**Instructions to follow**:
Once every line containing "zeta" has been counted, report the total for the data and nothing else.

(Stored data entries)
Lemma recover_kind_idle k e : recovery_acts k e = false -> recover_kind k e = e.
Proof.
  unfold recovery_acts. destruct k; cbn [recover_kind].
  - unfold abort_intent_entry. destruct (intent e) as [i|]; [|done].
    rewrite (bool_decide_true (is_Some _)), andb_true_r by done. by intros ->.
  - unfold release_claim_entry. destruct (bool_decide (state e = Prepared)); [|done].
    cbn. by intros ->.
Qed.

(** An entry it changes is failed, one generation later, unclaimed and with its
    waiters woken; a write's intent is gone, a move's is kept. *)
Lemma recover_kind_acts k e i :
  intent e = Some i -> recovery_acts k e = true ->
  let e' := recover_kind k e in
  state e' = Failed /\ generation e' = add64 (generation e) 1 /\ is_population_owner e' = false /\
  tier e' = tier e /\ ttl e' = ttl e /\ ce_notified e' = S (ce_notified e) /\
  match k with
  | Write => intent e' = None /\ last_error e' = decode_error (encode_error (Some UncommittedIntent))
  | Move => intent e' = Some i /\ last_error e' = last_error e
  end.
Proof.
  intros Hi (Hs & Hk)%andb_true_iff. destruct k; cbn [recover_kind] in *; cbn zeta.
  - unfold abort_intent_entry. rewrite Hi, Hs. cbn [negb snd]. by split_and!.
  - unfold release_claim_entry. rewrite Hs, Hk. cbn [negb orb snd]. rewrite <- Hi. by split_and!.
Qed.

Lemma recover_kind_settles k e : recovery_acts k e = true -> forall k', recovery_acts k' (recover_kind k e) = false.
Proof.
  intros (Hs & Hk)%andb_true_iff k'. unfold recovery_acts. apply andb_false_iff. left.
  destruct k; cbn [recover_kind] in *.
  - apply bool_decide_eq_true in Hk as [i Hi]. unfold abort_intent_entry. by rewrite Hi, Hs.
  - unfold release_claim_entry. by rewrite Hs, Hk.
Qed.

Definition stranded (now : Instant) (age : Duration) (e : ControlEntry) : option CommitIntent :=
  match intent e with
  | Some i =>
      if (ci_started_nanos i <=? sat_sub64 (instant_to_nanos now) (wrap64 age))%Z then Some i else None
  | None => None
  end.

(** ... and to any entry of the plane. *)
Definition recovered (now : Instant) (age : Duration) (e : ControlEntry) : ControlEntry :=
  match stranded now age e with Some i => recover_kind (ci_kind i) e | None => e end.

(** Each address is worked on by the transition of its own kind. *)
Lemma recover_step k a c :
  plane_ok c ->
  let r := match k with
           | Write => abort_intent_by_address a UncommittedIntent c
           | Move => release_population_claim a c
           end in
  fst r = Ok (match view c a with Some e => recovery_acts k e | None => false end) /\
  plane_ok (snd r) /\
  forall b, view (snd r) b = if decide (b = a) then recover_kind k <$> view c b else view c b.
Proof.
  intros Hok. cbn zeta.
  set (po := match k with Write => PoAbortIntent a UncommittedIntent | Move => PoReleaseClaim a end).
  destruct (plane_exec_spec c po Hok) as (Hok' & _ & Hv).
  assert (Heq : snd (match k with
                     | Write => abort_intent_by_address a UncommittedIntent c
                     | Move => release_population_claim a c
                     end) = plane_exec c po) by (by destruct k).
  rewrite Heq. split_and!; [|done|].
  - unfold abort_intent_by_address, release_population_claim. destruct k;
      rewrite with_entry_result by auto with thesix; destruct (view c a) as [e|]; try done; cbn;
      unfold recovery_acts.
    + unfold abort_intent_entry. destruct (intent e); [|by rewrite andb_false_r].
      rewrite (bool_decide_true (is_Some _)), andb_true_r by done. by destruct (bool_decide _).
    + unfold release_claim_entry. destruct (bool_decide _); [|done]. by destruct (is_population_owner e).
  - intros b. rewrite Hv. unfold spec_exec.
    assert (Ha : op_address c po = a) by (by destruct k). rewrite Ha.
    assert (Hc : op_creates po = false) by (by destruct k).
    destruct (decide (b = a)) as [->|]; [|done].
    destruct (view c a); cbn; [|by rewrite Hc]. by destruct k.
Qed.

(** One report after one more intent. *)
Definition report_intent (k : IntentKind) (acts : bool) (r : RecoveryReport) : RecoveryReport :=
  match k with
  | Write => mkRecoveryReport (rr_recovered r + (if acts then 1 else 0)) (rr_failed r)
               (rr_needs_reconciliation r) (rr_released_for_reconciliation r)
  | Move => mkRecoveryReport (rr_recovered r) (rr_failed r) (S (rr_needs_reconciliation r))
              (rr_released_for_reconciliation r + (if acts then 1 else 0))
  end.

Lemma fold_left_report (items : list (KeyAddress * CommitIntent)) acts acts' r :
  (forall p, p ∈ items -> acts p = acts' p) ->
  fold_left (fun r p => report_intent (ci_kind (snd p)) (acts p) r) items r =
  fold_left (fun r p => report_intent (ci_kind (snd p)) (acts' p) r) items r.
Proof.
  revert r. induction items as [|p items IH]; intros r Heq; [done|]. cbn [fold_left].
  rewrite (Heq p) by left. apply IH. intros q Hq. apply Heq. by right.
Qed.

Definition of_kind (k : IntentKind) (p : KeyAddress * CommitIntent) : bool :=
  bool_decide (ci_kind (snd p) = k).

(** What the loop adds up to. *)
Lemma fold_report_counts items acts r :
  let r' := fold_left (fun r p => report_intent (ci_kind (snd p)) (acts p) r) items r in
  rr_failed r' = rr_failed r /\
  rr_recovered r' = rr_recovered r + count_if (fun p => of_kind Write p && acts p) items /\
  rr_needs_reconciliation r' = rr_needs_reconciliation r + count_if (of_kind Move) items /\
  rr_released_for_reconciliation r' =
    rr_released_for_reconciliation r + count_if (fun p => of_kind Move p && acts p) items.
Proof.
  revert r. induction items as [|p items IH]; intros r; cbn zeta.
  { unfold count_if. cbn. split_and!; lia. }
  cbn [fold_left]. destruct (IH (report_intent (ci_kind (snd p)) (acts p) r)) as (H1 & H2 & H3 & H4).
  assert (Hw : of_kind Write p = match ci_kind (snd p) with Write => true | Move => false end)
    by (unfold of_kind; by destruct (ci_kind (snd p))).
  assert (Hm : of_kind Move p = match ci_kind (snd p) with Write => false | Move => true end)
    by (unfold of_kind; by destruct (ci_kind (snd p))).
  rewrite H1, H2, H3, H4, !count_if_cons, Hw, Hm.
  destruct (ci_kind (snd p)), (acts p); cbn -[count_if]; split_and!; lia.
Qed.

(** The loop over stale intents of distinct addresses: each is worked on once,
    as the plane was when the pass began. *)
Lemma recover_each_spec items report clock pc n (w : World T) :
  NoDup (items.*1) -> plane_ok (w_ctl w) ->
  let acts p := match view (w_ctl w) (fst p) with
                | Some e => recovery_acts (ci_kind (snd p)) e | None => false end in
  exists w', run (alone clock pc) n (recover_each items report) w =
      (Some (fold_left (fun r p => report_intent (ci_kind (snd p)) (acts p) r) items report), w') /\
    plane_ok (w_ctl w') /\
    (forall a i, (a, i) ∈ items -> view (w_ctl w') a = recover_kind (ci_kind i) <$> view (w_ctl w) a) /\
    (forall a, ~ a ∈ items.*1 -> view (w_ctl w') a = view (w_ctl w) a).
Proof.
  revert report n w. induction items as [|[a i] items IH]; intros report n w Hnd Hok acts.
  - exists w. cbn. split_and!; try done. by intros a i ?%elem_of_nil.
  - cbn [fmap list_fmap fst] in Hnd. apply NoDup_cons in Hnd as [Hnew Hnd].
    destruct (recover_step (ci_kind i) a (w_ctl w) Hok) as (Hr & Hok1 & Hv1).
    set (r := match ci_kind i with
              | Write => abort_intent_by_address a UncommittedIntent (w_ctl w)
              | Move => release_population_claim a (w_ctl w)
              end) in *.
    assert (Hother : forall b, b <> a -> view (snd r) b = view (w_ctl w) b)
      by (intros b Hb; by rewrite Hv1, decide_False).
    destruct (IH (report_intent (ci_kind i) (acts (a, i)) report) (S n) (set_ctl (snd r) w) Hnd Hok1)
      as (w' & Hrun & Hok' & Hin & Hout). cbn [w_ctl set_ctl] in Hin, Hout, Hrun.
    exists w'. split; [|split_and!; [done| |]].
    + cbn [fold_left fst snd]. rewrite <- (fold_left_report items acts _ (report_intent _ _ _)) in Hrun.
      2: { intros [b j] Hb. cbn [fst snd]. unfold acts. cbn [fst snd]. rewrite Hother; [done|].
           intros ->. apply Hnew, list_elem_of_fmap. by exists (a, j). }
      rewrite <- Hrun. unfold acts. cbn [fst snd]. cbn [recover_each]. subst r.
      destruct (ci_kind i); cbn -[recovery_acts];
        [destruct (abort_intent_by_address a UncommittedIntent (w_ctl w)) as [r c]
        |destruct (release_population_claim a (w_ctl w)) as [r c]]; cbn [fst snd] in *; subst r;
        cbn -[recovery_acts]; (destruct (match view (w_ctl w) a with Some _ => _ | None => _ end));
        rewrite ?Nat.add_0_r, ?Nat.add_1_r; by destruct report.
    + intros b j [[= -> ->]|Hb]%elem_of_cons.
      * rewrite Hout by done. by rewrite Hv1, decide_True.
      * rewrite (Hin b j Hb), Hother; [done|]. intros ->. apply Hnew, list_elem_of_fmap. by exists (a, j).
    + intros b [Hne Hb]%not_elem_of_cons. by rewrite Hout, Hother.
Qed.

(** *** A whole pass *)

(** The intent a pass finds on an entry, and whether it acts on it. *)
Definition stranded_as (now : Instant) (age : Duration) (k : IntentKind) (e : ControlEntry) : bool :=
  match stranded now age e with Some i => bool_decide (ci_kind i = k) | None => false end.

Definition acted_on (now : Instant) (age : Duration) (k : IntentKind) (e : ControlEntry) : bool :=
  stranded_as now age k e && recovery_acts k e.

Lemma stale_intents_eq now age c :
  stale_intents now (wrap64 age) c =
  omap (fun e => pair (ce_address e) <$> stranded now age e) (sweep_entries c).
Proof.
  unfold stale_intents, stranded. apply list_omap_ext, Forall_Forall2_diag, Forall_forall. intros e _.
  destruct (intent e) as [i|]; [|done]. by destruct (_ <=? _)%Z.
Qed.

Lemma stale_intents_NoDup now age c : plane_ok c -> NoDup ((stale_intents now (wrap64 age) c).*1).
Proof.
  intros Hok. rewrite stale_intents_eq, list_fmap_omap.
  apply (sublist_NoDup _ (map ce_address (sweep_entries c))); [by apply sweep_entries_NoDup|].
  induction (sweep_entries c) as [|e l IH]; [constructor|]. cbn.
  destruct (stranded now age e); cbn; by constructor.
Qed.

Lemma elem_of_stale_intents now age c a i :
  plane_ok c ->
  (a, i) ∈ stale_intents now (wrap64 age) c <->
  exists e, view c a = Some e /\ stranded now age e = Some i.
Proof.
  intros Hok. rewrite (stale_intents_spec _ _ _ _ _ Hok). unfold stranded.
  split; intros (e & Hv & He); exists e; (split; [done|]).
  - destruct He as [-> He]. by rewrite (proj2 (Z.leb_le _ _) He).
  - destruct (intent e) as [j|]; [|done]. destruct (Z.leb_spec (ci_started_nanos j)
      (sat_sub64 (instant_to_nanos now) (wrap64 age))); [|done]. by injection He as ->.
Qed.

**Reply to the exercise**:
3